RushmoreDrive.com isn't just another search engine. IAC's (Nasdaq: IACI ) new site, launched this morning, is actually targeting African-Americans. You thought search engines were supposed to be color-blind catchall destinations? Think again.
"We deliver a blend of mainstream search results plus a layer of more relevant search results influenced by the Black community," explains the site's introductory page. "RushmoreDrive is where the Black community goes to find the best search results."

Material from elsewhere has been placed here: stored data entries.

(** [uploadToCloudinary(fileBuffer, originalname)]: the promise settles
    with the callback's arguments. *)
Definition uploadToCloudinary (fileBuffer : list Byte.byte) (originalname : string)
    (env : Env) : handler (Settled UploadResult) :=
  upload_stream (upload_public_id env originalname) (upload_format originalname)
    fileBuffer env.

(** [fileUrl.split('/').pop().split('.')[0]]. *)
Definition publicId_of_url (fileUrl : string) : string :=
  first (split "." (pop (split "/" fileUrl))).

(** [note.fileUrl && note.fileUrl.includes('cloudinary.com')]. *)
Definition on_cloudinary (fileUrl : string) : bool :=
  truthy fileUrl && includes fileUrl "cloudinary.com".

(** The block shared by [deleteNotes] and [updateNotes]:
    [if (fileUrl is on Cloudinary) await destroy(publicId)]. *)
Definition destroy_if_managed (fileUrl : string) (env : Env) : handler (Settled unit) :=
  if on_cloudinary fileUrl then
    let publicId := publicId_of_url fileUrl in
    destroy publicId env
  else ret (Resolved tt).

(** [managed_keys w]: every stored object sits in the [notes/] folder. *)
Definition managed_keys (w : World) : Prop :=
  ∀ k, is_Some (assets w !! k) → starts_with "notes/" k = true.

(** [objects_kept w w']: every object stored in [w] is still stored in
    [w'], under the same public id. *)
Definition objects_kept (w w' : World) : Prop := dom (assets w) ⊆ dom (assets w').

(** A file of the sample data. *)
Definition sample_file : File :=
  {| originalname := "my.notes.pdf"; mimetype := "application/pdf"; buffer := [] |}.

(** ** Facts about the string primitives that the adapter needs *)

#[export] Instance objects_kept_preorder : PreOrder objects_kept.
Proof. unfold objects_kept. split; [intros w | intros w1 w2 w3]; set_solver. Qed.

Lemma starts_with_has_char c p s :
  has_char c p = true → starts_with p s = true → has_char c s = true.
Proof.
  intros Hp [r ->]%starts_with_spec. by rewrite has_char_app, Hp.
Qed.

Lemma prefix_no_char c p s :
  has_char c s = false → starts_with p s = true → has_char c p = false.
Proof.
  intros Hs [r ->]%starts_with_spec. rewrite has_char_app in Hs.
  by apply orb_false_iff in Hs as [? _].
Qed.

Lemma split_app_sep_any c x s :
  ∃ h l, split c (x +:+ String c s) = h :: (l ++ split c s)%list.
Proof.
  induction x as [|a x (h & l & IH)]; simpl.
  - exists "", []. by rewrite bool_decide_eq_true_2.
  - rewrite IH. case_bool_decide; [by exists "", (h :: l) | by exists (String a h), l].
Qed.

Lemma pop_split_app_sep c x s : pop (split c (x +:+ String c s)) = pop (split c s).
Proof.
  destruct (split_app_sep_any c x s) as (h & l & ->).
  destruct (split_cons c s) as (h' & t & ->). unfold pop.
  change (h :: (l ++ h' :: t)%list) with ((h :: l) ++ h' :: t)%list.
  by rewrite last_app_cons.
Qed.

Lemma first_split_app_sep c x s :
  has_char c x = false → first (split c (x +:+ String c s)) = x.
Proof. intros H. by rewrite split_app_sep. Qed.

Lemma pop_split_no_sep_id c s : has_char c s = false → pop (split c s) = s.
Proof. intros H. by rewrite split_no_sep_char. Qed.

(** ** The public ids *)

Lemma publicId_no_slash url : has_char "/" (publicId_of_url url) = false.
Proof.
  unfold publicId_of_url. eapply prefix_no_char; [|apply first_split_prefix].
  apply pop_split_no_sep.
Qed.

Lemma publicId_no_dot url : has_char "." (publicId_of_url url) = false.
Proof. apply first_split_no_sep. Qed.

Lemma upload_public_id_prefix env name :
  starts_with "notes/" (upload_public_id env name) = true.
Proof. done. Qed.

Lemma publicId_not_in_folder url k :
  starts_with "notes/" k = true → publicId_of_url url ≠ k.
Proof.
  intros Hk <-. pose proof (publicId_no_slash url) as Hno.
  by rewrite (starts_with_has_char "/" "notes/" _ eq_refl Hk) in Hno.
Qed.

Lemma first_split_app c x y :
  first (split c (x +:+ String c y)) = first (split c x).
Proof.
  unfold first. induction x as [|a x IH]; simpl.
  - by rewrite bool_decide_eq_true_2.
  - case_bool_decide; [done|].
    destruct (split_cons c (x +:+ String c y)) as (h & t & Hs).
    destruct (split_cons c x) as (h' & t' & Hs').
    rewrite Hs, Hs' in *. simpl in *. by subst.
Qed.

Lemma publicId_of_secure_url rest fmt :
  has_char "/" rest = false → has_char "/" fmt = false →
  publicId_of_url (secure_url_of ("notes/" +:+ rest) fmt) = first (split "." rest).
Proof.
  intros Hr Hf. unfold publicId_of_url, secure_url_of.
  change ("https://res.cloudinary.com/demo/raw/upload/v1/" +:+ ("notes/" +:+ rest) +:+ "." +:+ fmt)
    with ("https://res.cloudinary.com/demo/raw/upload/v1/notes" +:+ String "/" (rest +:+ String "." fmt)).
  rewrite pop_split_app_sep, pop_split_no_sep_id, first_split_app; [done|].
  rewrite has_char_app. simpl. by rewrite Hr, Hf.
Qed.

(** ** The adapter actions *)

Section adapter.
Implicit Types (w : World) (env : Env) (url name : string).

Lemma destroy_ok id env w :
  destroy_error env = None →
  destroy id env w =
    (inr (Resolved tt), set_assets (delete id) (log_call (CallDestroy id) w)).
Proof. intros H. unfold destroy. handler_simp. by rewrite H. Qed.

Lemma destroy_rejects id env w m :
  destroy_error env = Some m →
  destroy id env w = (inr (Rejected m), log_call (CallDestroy id) w).
Proof. intros H. unfold destroy. handler_simp. by rewrite H. Qed.

Lemma destroy_if_managed_external url env w :
  on_cloudinary url = false → destroy_if_managed url env w = (inr (Resolved tt), w).
Proof. intros H. unfold destroy_if_managed. by rewrite H. Qed.

Lemma destroy_if_managed_ok url env w :
  on_cloudinary url = true → destroy_error env = None →
  destroy_if_managed url env w =
    (inr (Resolved tt), set_assets (delete (publicId_of_url url))
               (log_call (CallDestroy (publicId_of_url url)) w)).
Proof. intros H He. unfold destroy_if_managed. rewrite H. by apply destroy_ok. Qed.

Lemma destroy_if_managed_rejects url env w m :
  on_cloudinary url = true → destroy_error env = Some m →
  destroy_if_managed url env w =
    (inr (Rejected m), log_call (CallDestroy (publicId_of_url url)) w).
Proof. intros H He. unfold destroy_if_managed. rewrite H. by apply destroy_rejects. Qed.

Lemma destroy_if_managed_frame url env w :
  notes (destroy_if_managed url env w).2 = notes w ∧
  users (destroy_if_managed url env w).2 = users w ∧
  next_oid (destroy_if_managed url env w).2 = next_oid w.
Proof.
  unfold destroy_if_managed, destroy. destruct (on_cloudinary url); [|done].
  handler_simp. by destruct (destroy_error env).
Qed.

Lemma delete_unmanaged url w :
  managed_keys w → delete (publicId_of_url url) (assets w) = assets w.
Proof.
  intros Hm. apply delete_id. apply eq_None_not_Some. intros Hk%Hm.
  by eapply publicId_not_in_folder.
Qed.

(** The destroy block never removes a stored object: the id it computes has
    no folder part, while every object is stored under [notes/]. *)
Lemma destroy_keeps_assets url env w :
  managed_keys w → assets (destroy_if_managed url env w).2 = assets w.
Proof.
  intros Hm. destruct (on_cloudinary url) eqn:Hc.
  - destruct (destroy_error env) as [m|] eqn:He.
    + by rewrite (destroy_if_managed_rejects _ _ _ _ Hc He).
    + rewrite (destroy_if_managed_ok _ _ _ Hc He). simpl. by apply delete_unmanaged.
  - by rewrite (destroy_if_managed_external _ _ _ Hc).
Qed.

Lemma upload_assets_grow buf name env w :
  dom (assets w) ⊆ dom (assets (uploadToCloudinary buf name env w).2).
Proof.
  unfold uploadToCloudinary, upload_stream. handler_simp.
  destruct (upload_error env); handler_simp; [done|]. rewrite dom_insert. set_solver.
Qed.

Lemma uploadToCloudinary_ok buf name env w :
  upload_error env = None →
  let id := upload_public_id env name in
  let fmt := upload_format name in
  uploadToCloudinary buf name env w =
    (inr (Resolved (mkUploadResult (secure_url_of id fmt) id)),
     set_assets <[id := mkAsset buf fmt]> (log_call (CallUpload id) w)).
Proof. intros H. unfold uploadToCloudinary, upload_stream. handler_simp. by rewrite H. Qed.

This isn't the first time that IAC has moved to target a specific group with a dedicated search engine. After failing to catch up to the search-engine heavies, IAC is repositioning its Ask.com search portal. IAC spent a lot of money marketing the site, pointing out its superior features and algorithmic prowess. Now it's going back to its roots, where the original questions-driven format was a hit with moms.
IAC has no plans to fall asleep at the wheel, especially with Barry Diller's goal to split his empire into five pieces still intact. This morning's Wall Street Journal also details new IAC website launches on the way. Up next? Green.com, a site for eco-minded kids, as well as a news-aggregation site and FiLife, a personal-finance site in conjunction with News Corp.'s (NYSE: NWS ) Dow Jones.
The strategy doesn't seem all that different than what CNET (Nasdaq: CNET ) has been doing, as it keeps launching new sites away from its tech-news roots and into more mainstream areas like music, television, and parenting.
Others, like Marchex (Nasdaq: MCHX ) and Internet Brands (Nasdaq: INET ) , are also hoping to increase their visitor volume with new niche-specific sites. Even a seemingly one-track-minded travel giant like Expedia (Nasdaq: EXPE ) has collected a portfolio of content sites.
RushmoreDrive's tagline is "Discover more here." That may as well be IAC's new mantra, too.